INPUT RECORDS:

= = = = = = =

Lemma run_noted data d c v d' : doc_inv data d → run c d = Ok (v, d') → noted c d d'.
Proof using Type.
  intros Hd. pose proof (di_ok _ _ Hd) as Hok.
  destruct c as [path|path x|afterPath path x|path]; cbn [run noted]; unfold pathOf.
  - unfold Document_Get. destruct (parseDocumentPath path); [|by intros [= <- <-]].
    destruct (entryForPathKey d _) as [[idx e]|]; [|by intros [= <- <-]]. case_bool_decide; [by intros [= <- <-]|].
    destruct (value e); [by intros [= <- <-]|]. by destruct (parseRawDocumentValue _) as [[? ?]|]; intros [= <- <-].
  - unfold Document_Set. destruct (parseDocumentPath path) as [parts|]; cbn [rerr rbind]; [|done].
    destruct (formatValueForPath isPrintTable d _ x) as [repl|] eqn:Hf; cbn [rerr rbind]; [|done]. intros Hr. exists parts.
    split; [done|]. destruct (entryForPathKey d _) as [[idx e]|] eqn:He; injection Hr as <- <-.
    + apply entryForPathKey_Some in He as (Hin%elem_of_dom_2 & _); [|done]. split; [|done]. intros _. split; [by exists repl|done].
    + apply entryForPathKey_None in He; [|done]. split; [done|]. intros _. split_and!; [done..|]. apply lookup_insert_eq.
  - unfold Document_InsertAfter. destruct (parseDocumentPath afterPath) as [aparts|]; cbn [rerr rmap rbind]; [|done].
    destruct (byPath d !! _); [|done]. case_bool_decide; [done|].
    destruct (parseDocumentPath path) as [parts|]; cbn [rerr rmap rbind]; [|done]. intros [= <- <-].
    eexists _, parts. split_and!; [done..|]. apply lookup_insert_eq.
  - unfold Document_Delete. destruct (parseDocumentPath path) as [parts|]; cbn [rerr rmap rbind]; [|done]. intros Hr.
    exists (joinDocumentPath parts). split; [done|]. destruct (byPath d !! _) eqn:Hb.
    + injection Hr as <- <-. apply elem_of_dom_2 in Hb. by split_and!.
    + apply not_elem_of_dom in Hb. destruct (pending d !! _); [|done]. injection Hr as <- <-. split_and!; [done..|].
      intros _. split_and!; [done..|]. apply lookup_delete_eq.
Qed.


(** A single edit of a parsed document is minimal, whatever the document:
    setting a path that one entry has replaces the bytes of its value and no others,
    deleting it removes its line and nothing else. *)
Theorem single_edit data d path key i e :
  Forall is_byte data → ParseDocument data = Ok d → pathOf path = Ok key →
  entries d !! i = Some e → pathKey e = key →
  (∀ j e', entries d !! j = Some e' → pathKey e' = key → j = i) →
  (∀ v d', Document_Set isPrintTable (Some d) path v = Ok d' →
    ∃ repl, formatValueForPath isPrintTable d key v = Ok repl ∧
      Document_Bytes isPrintTable (Some d') = take (valueSpan e).1 data ++ repl ++ drop (valueSpan e).2 data) ∧
  (∃ d', Document_Delete (Some d) path = Ok d' ∧
      Document_Bytes isPrintTable (Some d') = take (lineSpan e).1 data ++ drop (lineSpan e).2 data).
Proof using Type.
  intros Hb Hp Hkey He Hk Huniq. destruct (ParseDocument_ok data d Hb Hp) as (Hok & Hraw & Hr & Hdel & Hi & Hpd & _).
  pose proof (do_spans _ Hok) as Hs. rewrite Hraw in Hs.
  pose proof (entry_line _ _ _ (spans_lookup _ _ _ _ _ _ Hs He)) as Hline.
  assert (byPath d !! key = Some i) as Hix.
  { apply (do_index _ Hok). split; [by exists e|]. intros j e' Hj He' Hk'. apply Huniq in He'; [lia|done]. }
  assert (entryForPathKey d key = Some (i, e)) as Hent by (unfold entryForPathKey; by rewrite Hix, He).
  assert (∀ d' s t text, raw d' = data → insertions d' = [] → omap (entryEdit d') (entries d') = [(s, t, text)] → s < t ≤ length data →
    Document_Bytes isPrintTable (Some d') = take s data ++ text ++ drop t data) as Hone.
  { intros d' s t text E1 E2 E3 Hst. rewrite Document_Bytes_eq. unfold documentOps. rewrite E1, E2, E3.
    change (merge_sort opLe _) with [MkOp s t text 0]. cbn [applyOps op_start op_end op_text].
    rewrite (proj2 (Nat.ltb_ge s 0)), (proj2 (Nat.ltb_ge t s)), (proj2 (Nat.ltb_ge (length data) t)) by lia.
    cbn [orb]. by rewrite slice_take. }
  unfold Document_Set, Document_Delete. unfold pathOf in Hkey.
  destruct (parseDocumentPath path) as [parts|]; [|done]. cbn [rerr rbind rmap] in *. injection Hkey as ->. split.
  - intros v d' Hset. destruct (formatValueForPath isPrintTable d key v) as [repl|]; [|done]. cbn [rerr rbind] in Hset.
    rewrite Hent in Hset. injection Hset as <-. exists repl. split; [done|]. apply Hone; [done|done| |lia].
    cbn [entries]. apply (omap_single _ _ i (cached (Given v) e)).
    + unfold setEntryValue. rewrite list_lookup_alter_eq, He. done.
    + unfold entryEdit. cbn. rewrite Hdel, Hr, Hk, lookup_insert_eq. rewrite bool_decide_eq_false_2 by set_solver.
      cbn. by destruct (valueSpan e).
    + intros j z (z0 & Hz0 & (E & _) & _)%setEntryValue_lookup Hj. unfold entryEdit. cbn. rewrite Hdel, Hr.
      rewrite bool_decide_eq_false_2 by set_solver. rewrite lookup_insert_ne, lookup_empty; [done|].
      intros Hz. apply Hj. apply (Huniq _ z0); [done|congruence].
  - rewrite Hix. eexists. split; [done|]. rewrite <-(app_nil_l (drop _ _)). apply Hone; [done|done| |lia].
    cbn [entries]. apply (omap_single _ _ i e); [done| |].
    + unfold entryEdit. cbn. rewrite Hk. rewrite bool_decide_eq_true_2 by set_solver. by destruct (lineSpan e).
    + intros j z Hz Hj. unfold entryEdit. cbn. rewrite Hdel, Hr, delete_empty, lookup_empty.
      rewrite bool_decide_eq_false_2; [done|]. intros Hin. apply Hj, (Huniq _ z); [done|]. set_solver.
Qed.
End spec.

(** C6: what [ParseDocument] records of a source.  The text of a value is the
    source at its span; a line contains its value and runs from the start of a line
    to the end of one; values come in the order of the source and do not overlap, and
    neither do lines when the values leave no container open; the index maps a path
    to its last entry.  A source without lone carriage returns is always parsed to an
    end. *)
Theorem ParseDocument_spans {K : ScanKernels} data :
  Forall is_byte data →
  (∀ d, ParseDocument data = Ok d →
    raw d = data ∧
    (∀ i e, entries d !! i = Some e →
      valueRaw e = slice data (valueSpan e).1 (valueSpan e).2 ∧
      (lineSpan e).1 < (valueSpan e).1 < (valueSpan e).2 ∧ (valueSpan e).2 ≤ (lineSpan e).2 ≤ length data ∧
      ((lineSpan e).1 = 0 ∨ newline_at data ((lineSpan e).1 - 1)) ∧
      ((lineSpan e).2 = length data ∨ newline_at data ((lineSpan e).2 - 1))) ∧
    (∀ i j e e', entries d !! i = Some e → entries d !! j = Some e' → i < j →
      (valueSpan e).2 < (valueSpan e').1 ∧
      (closed_document data = true → (lineSpan e).2 ≤ (lineSpan e').1)) ∧
    (∀ k i, byPath d !! k = Some i ↔
      (∃ e, entries d !! i = Some e ∧ pathKey e = k) ∧ (∀ j e, i < j → entries d !! j = Some e → pathKey e ≠ k))) ∧
  (no_lone_CR data → ParseDocument data ≠ Err OutOfFuel).
Proof.
  intros Hb. split.
  - intros d Hp. destruct (ParseDocument_ok data d Hb Hp) as (Hok & Hraw & _ & _ & _ & _ & Hl).
    pose proof (do_spans _ Hok) as Hs. rewrite Hraw in Hs. split_and!; [done| | |apply Hok].
    + intros i e He. pose proof (spans_lookup _ _ _ _ _ _ Hs He) as Hat. split; [apply Hat|by eapply entry_line].
    + intros i j e e' He He' Hij. split; [by eapply spans_ordered|]. intros Hc.
      eapply (lines_from_ordered (length data) 0); [|done|done|done].
      eapply lines_from_spans; [done|by apply Hl|lia|intros; lia].
  - intros Hcr. unfold ParseDocument.
    pose proof (documentStatements_returns data Hcr Hb (S (length data)) _ _ (emptyParsing_parsed data Hb)) as Hn.
    unfold emptyParsing in Hn. destruct (documentStatements _ _ _ _); simpl; [done|]. intros [= ->]. apply Hn; [lia|done].
Qed.


(** ** Witnesses *)

Definition lines (l : list bytes) : bytes := concat ((λ s, s ++ [LF]) <$> l).

Definition sample_source : bytes :=
  Eval vm_compute in lines [str "# settings"; str "name = 'old' # keep"; str "[server]"; str "port = 80"; str "host.name = 'a'"].

Definition someInt (z : Z) : gval := GInt (predeclared "int") z.
Definition someString (s : bytes) : gval := GString (predeclared "string") s.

= = = = = = =

WHAT THE EXERCISE ASKS: From the entries above, collect every line with the string "eapply" in it.

TASK RESULT:
    + intros i e He. pose proof (spans_lookup _ _ _ _ _ _ Hs He) as Hat. split; [apply Hat|by eapply entry_line].
    + intros i j e e' He He' Hij. split; [by eapply spans_ordered|]. intros Hc.
      eapply (lines_from_ordered (length data) 0); [|done|done|done].
      eapply lines_from_spans; [done|by apply Hl|lia|intros; lia].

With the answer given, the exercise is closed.